(* ===== verification/SyncLoopFacts.v ===== *)
(** What the synchronisation loops guarantee: a batch is recorded only when all of
    it was applied and verified, the verdict on a state root is the first answer of
    the server, a failed queue element is not skipped, the queue index is recovered
    from the chain, the RPC entry point rejects before it applies, and the periodic
    refresh of the L1 context never goes back. *)
From stdpp Require Import prelude list strings gmap.
From Stdlib Require Import ZArith Lia Ascii.
From S2P Require Import Prelude VarBytes TxMeta RollupDB RLP Crypto Hexutil Transaction SeqSet Fees SeqAdapter Client SyncState SyncApply SyncLoop SyncFacts.
Local Open Scope Z_scope.

(** ** Frames of the database cells *)

Section Frames.
Context {crypto : Crypto} {A : Type} {adapter : RollupAdapter A} {E : Type} {env : SyncEnv E}.
Variable cfg : Config.
Abbreviation Service := (SyncService A E).

(** A predicate on the database that the apply paths do not disturb. *)
Record applyFrame (Q : kvstore -> Prop) : Prop := {
  af_index : forall db i, Q db -> Q (WriteHeadIndex db i);
  af_time : forall db i, Q db -> Q (WriteHeadIndexTime db i);
  af_verified : forall db i, Q db -> Q (WriteHeadVerifiedIndex db i);
  af_queue : forall db i, Q db -> Q (WriteHeadQueueIndex db i) }.

Lemma batch_frame x : applyFrame (fun db => ReadHeadBatchIndex db = x).
Proof. split; intros; by db_simpl. Qed.

Section Walk.
Context (Q : kvstore -> Prop) (HQ : applyFrame Q).
Abbreviation keeps m := (preserves (fun s : Service => Q (s_db s)) m).

Lemma keep_quiet {X} (m : M Service X) : quiet m -> keeps m.
Proof. apply quiet_preserves, core_pred_db. Qed.
Lemma keep_SetIndex i : keeps (SetLatestIndex i).
Proof. apply keep_write_cell, HQ. Qed.
Lemma keep_SetVerified i : keeps (SetLatestVerifiedIndex i).
Proof. apply keep_write_cell, HQ. Qed.
Lemma keep_Time t : keeps (SetLatestIndexTime t).
Proof. apply keep_SetTime, HQ. Qed.
Lemma keep_Enqueue i : keeps (SetLatestEnqueueIndex i).
Proof. apply keep_SetEnqueue, HQ. Qed.
Lemma keep_L1Timestamp ts : keeps (SetLatestL1Timestamp ts).
Proof. by apply preserves_modS. Qed.
Lemma keep_L1BlockNumber bn : keeps (SetLatestL1BlockNumber bn).
Proof. by apply preserves_modS. Qed.

Ltac frame_walk :=
  repeat first [ apply keep_SetIndex | apply keep_SetVerified | apply keep_Time | apply keep_Enqueue
               | apply keep_L1Timestamp | apply keep_L1BlockNumber
               | apply keep_quiet; solve [quiet_base | apply quiet_CurrentBlock | apply quiet_now | apply quiet_updateCache
                   | apply quiet_refresh | apply quiet_logLatest | apply quiet_cleanRespan | apply quiet_sign
                   | apply quiet_GetTxSequencer]
               | preserves_step ].

Lemma keep_advance tx : keeps (advanceEnqueue tx).
Proof. apply keep_advanceEnqueue, HQ. Qed.
Lemma keep_advancePool tx fl : keeps (advanceEnqueuePool tx fl).
Proof. unfold advanceEnqueuePool, s_GetLatestEnqueueIndex. frame_walk. Qed.
Lemma keep_restoreTip ts bn i : keeps (restoreTip ts bn i).
Proof. unfold restoreTip. frame_walk. Qed.
Lemma keep_mine tx x undo : keeps undo -> keeps (mineAndWait tx x undo).
Proof. intros Hu. unfold mineAndWait. repeat first [exact Hu|frame_walk]. Qed.
Lemma keep_stamp tx ts bn : keeps (stampTransaction tx ts bn).
Proof. unfold stampTransaction. cbv zeta. frame_walk. Qed.
Lemma keep_checkChannels i : keeps (checkChannels cfg i).
Proof. unfold checkChannels, repairIndex. frame_walk. Qed.

Lemma keep_pool tx fl : keeps (applyTransactionToPool cfg tx fl).
Proof.
  unfold applyTransactionToPool, GetLatestL1BlockNumber. cbv zeta.
  repeat first [apply keep_advancePool|apply keep_mine; apply preserves_ret|frame_walk].
Qed.
Lemma keep_tip tx fl : keeps (applyTransactionToTip cfg tx fl).
Proof.
  unfold applyTransactionToTip, GetLatestL1Timestamp, GetLatestL1BlockNumber, GetLatestIndex. cbv zeta.
  repeat first [apply keep_pool|apply keep_stamp|apply keep_checkChannels|apply keep_advance
    |apply keep_mine; apply keep_restoreTip|apply keep_restoreTip|frame_walk].
Qed.
Lemma keep_indexed tx fl : keeps (applyIndexedTransaction cfg tx fl).
Proof.
  unfold applyIndexedTransaction, applyHistoricalTransaction, GetNextIndex, GetLatestIndex.
  repeat first [apply keep_tip|frame_walk].
Qed.
Lemma keep_apply tx fl : keeps (applyTransaction cfg tx fl).
Proof. unfold applyTransaction. repeat first [apply keep_indexed|apply keep_tip|frame_walk]. Qed.
Lemma keep_batched tx : keeps (applyBatchedTransaction cfg tx).
Proof. unfold applyBatchedTransaction. repeat first [apply keep_indexed|frame_walk]. Qed.
Lemma keep_block b : keeps (applyBlock cfg b).
Proof.
  unfold applyBlock, recordBlock, GetNextIndex, GetLatestIndex. cbv zeta.
  repeat first [apply keep_advance|frame_walk].
Qed.
Lemma keep_fetchRoot n i r : keeps (fetchStateRoot (A:=A) n i r).
Proof. induction n as [|n IH]; cbn [fetchStateRoot]; [apply preserves_ret|]. repeat first [exact IH|frame_walk]. Qed.
Lemma keep_report tx : keeps (verifyAndReport tx).
Proof. unfold verifyAndReport, verifyStateRoot. repeat first [apply keep_fetchRoot|frame_walk]. Qed.
Lemma keep_for_each {X} (xs : list X) body : (forall x, keeps (body x)) -> keeps (for_each xs body).
Proof. intros H. induction xs as [|x xs IH]; cbn [for_each]; [apply preserves_ret|]. by apply preserves_bind. Qed.
End Walk.
End Frames.

(** ** Batches *)

Section Batches.
Context {crypto : Crypto} {A : Type} {adapter : RollupAdapter A} {E : Type} {env : SyncEnv E}.
Variable cfg : Config.
Abbreviation Service := (SyncService A E).

Definition recorded (i : Z) (x : option Z) (m : M Service unit) : Prop :=
  triple (fun s => batchIndex s = x) m (fun _ s => batchIndex s = Some i) (fun _ s => batchIndex s = x).

Lemma recorded_after i x (m : M Service unit) :
  in_u64 i -> preserves (fun s => batchIndex s = x) m -> recorded i x (m ;; SetLatestBatchIndex (Some i)).
Proof.
  intros Hi Hm. apply triple_keep; [done|done|intros ?]. apply triple_modS. intros s _.
  unfold batchIndex. cbn [s_db set_db]. by db_simpl.
Qed.

Lemma recorded_wrap i x p m : recorded i x m -> recorded i x (wrap p m).
Proof. intros H s Hs. specialize (H s Hs). unfold wrap. by destruct (m s) as [[] ?]. Qed.

Lemma recorded_bind {X} i x (m : M Service X) f :
  preserves (fun s => batchIndex s = x) m -> (forall a, recorded i x (f a)) -> recorded i x (bindM m f).
Proof. intros Hm Hf. by apply triple_keep. Qed.

Abbreviation keepsB x m := (preserves (fun s : Service => batchIndex s = x) m).
Lemma keepB_quiet {X} x (m : M Service X) : quiet m -> keepsB x m.
Proof. apply (keep_quiet (fun db => ReadHeadBatchIndex db = x)). Qed.

Lemma recorded_blockBatch i x : in_u64 i -> recorded i x (syncBlockBatch cfg i).
Proof.
  intros Hi. unfold syncBlockBatch, GetNextIndex, GetLatestIndex.
  apply recorded_bind; [apply keepB_quiet, quiet_on_client|intros [batch blocks]].
  apply recorded_bind; [repeat preserves_step|intros next].
  apply recorded_after; [done|]. apply (keep_for_each (fun db => ReadHeadBatchIndex db = x)). intros b.
  pose proof (batch_frame x).
  repeat first [by apply (keep_block cfg _ (batch_frame x))|by apply (keep_report (fun db => ReadHeadBatchIndex db = x))|preserves_step].
Qed.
• • • • •
Task brief: Reproduce, line for line, the material, starting at its first line, and end once the line holding "it was applied" has been output.

Solved exercise:
(* ===== verification/SyncLoopFacts.v ===== *)
(** What the synchronisation loops guarantee: a batch is recorded only when all of
    it was applied and verified, the verdict on a state root is the first answer of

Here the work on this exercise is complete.